▶ INSTRUCTIONS TO FOLLOW: Transcribe verbatim the span of lines that opens with the line containing "c && allWhiteSpace s'" and closes with the last line of the data below.

Saved data entries
= = = = =
(** * Pinpoint word game: the game-state machine of [js/game.js]

    A shallow embedding of the game logic of [js/game.js] (answer
    normalisation and validation, the session state held in the global
    [gameState] object, the guess-processing transition and puzzle
    navigation) together with the part of the page the logic writes to.

    Conventions of the embedding.
    - A JavaScript string is a [string]: a sequence of code units, here the
      code units below 256 (Basic Latin and Latin-1 Supplement), on which
      [String.prototype.toLowerCase] and [String.prototype.trim] are given
      by the tables below.  Code units from 256 on are outside the model.
    - JavaScript numbers that hold puzzle ids and counters are integers,
      modelled by [Z]; array lengths are [nat].
    - The page supplies every element the code looks up without a guard
      ([clues-container], [clue-count], [feedback-message], [guess-input],
      [game-screen], [result-status], [result-category]); the elements the
      code guards with [if] ([guess-counter], [confetti-container]) may be
      absent and are modelled by [option].
    - [console.log] diagnostics and the scrolling of the latest clue into
      view (a timer that writes no state) are not modelled; [console.error]
      is.
    - [gameState.puzzles] is an array in every world.  The one way the code
      can make it [undefined], a response without a puzzles array, is
      modelled in [loadPuzzles] and [initApp]; runs of events start from
      the other responses. *)

From Stdlib Require Import Bool Ascii String List ZArith NArith Lia.
Import ListNotations.

Local Open Scope string_scope.
Local Open Scope Z_scope.

(* ====================================================================== *)
(** * JavaScript strings *)
(* ====================================================================== *)

Module JSString.

(** Code of a code unit. *)
Definition code (c : ascii) : N := N_of_ascii c.

(** Upper-case letters of Basic Latin (A-Z) and of the Latin-1 Supplement
    (U+00C0-U+00DE without the multiplication sign U+00D7). *)
Definition isUpper (c : ascii) : bool :=
  let n := code c in
  ((65 <=? n) && (n <=? 90)
   || (192 <=? n) && (n <=? 222) && negb (n =? 215))%N.

(** Lower-case mapping of one code unit: an upper-case letter moves 32
    places up, every other code unit is left alone. *)
Definition lowerChar (c : ascii) : ascii :=
  if isUpper c then ascii_of_N (code c + 32) else c.

(** [WhiteSpace] and [LineTerminator] code units of ECMAScript below 256:
    TAB, LF, VT, FF, CR, SP and NBSP. *)
Definition isWhiteSpace (c : ascii) : bool :=
  let n := code c in
  ((n =? 9) || (n =? 10) || (n =? 11) || (n =? 12) || (n =? 13)
   || (n =? 32) || (n =? 160))%N.

(** [s.toLowerCase()] *)
Fixpoint toLowerCase (s : string) : string :=
  match s with
  | EmptyString => EmptyString
  | String c s' => String (lowerChar c) (toLowerCase s')
  end.

(** [s.trimStart()]: drop the leading white space. *)
Fixpoint trimStart (s : string) : string :=
  match s with
  | EmptyString => EmptyString
  | String c s' => if isWhiteSpace c then trimStart s' else s
  end.

(** [s.trimEnd()]: drop the trailing white space. *)
Fixpoint trimEnd (s : string) : string :=
  match s with
  | EmptyString => EmptyString
  | String c s' =>
      match trimEnd s' with
      | EmptyString => if isWhiteSpace c then EmptyString
                       else String c EmptyString
      | r => String c r
      end
  end.

(** [s.trim()]: white space removed from both ends. *)
Definition trim (s : string) : string := trimEnd (trimStart s).

(** Truthiness of a string: only the empty string is falsy. *)
Definition truthy (s : string) : bool :=
  match s with EmptyString => false | String _ _ => true end.

(** A string made of white space only (the empty string included). *)
Fixpoint allWhiteSpace (s : string) : bool :=
  match s with
  | EmptyString => true
  | String c s' => isWhiteSpace c && allWhiteSpace s'
  end.

End JSString.
Export JSString.

(* ====================================================================== *)
(** * Utility functions of [game.js] *)
(* ====================================================================== *)

(** [function normalizeInput(input) { return input.toLowerCase().trim(); }] *)
Definition normalizeInput (input : string) : string :=
  trim (toLowerCase input).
= = = = =
▶ RESULT FOR THIS EXERCISE:
  | String c s' => isWhiteSpace c && allWhiteSpace s'
  end.

End JSString.
Export JSString.

(* ====================================================================== *)
(** * Utility functions of [game.js] *)
(* ====================================================================== *)

(** [function normalizeInput(input) { return input.toLowerCase().trim(); }] *)
Definition normalizeInput (input : string) : string :=
  trim (toLowerCase input).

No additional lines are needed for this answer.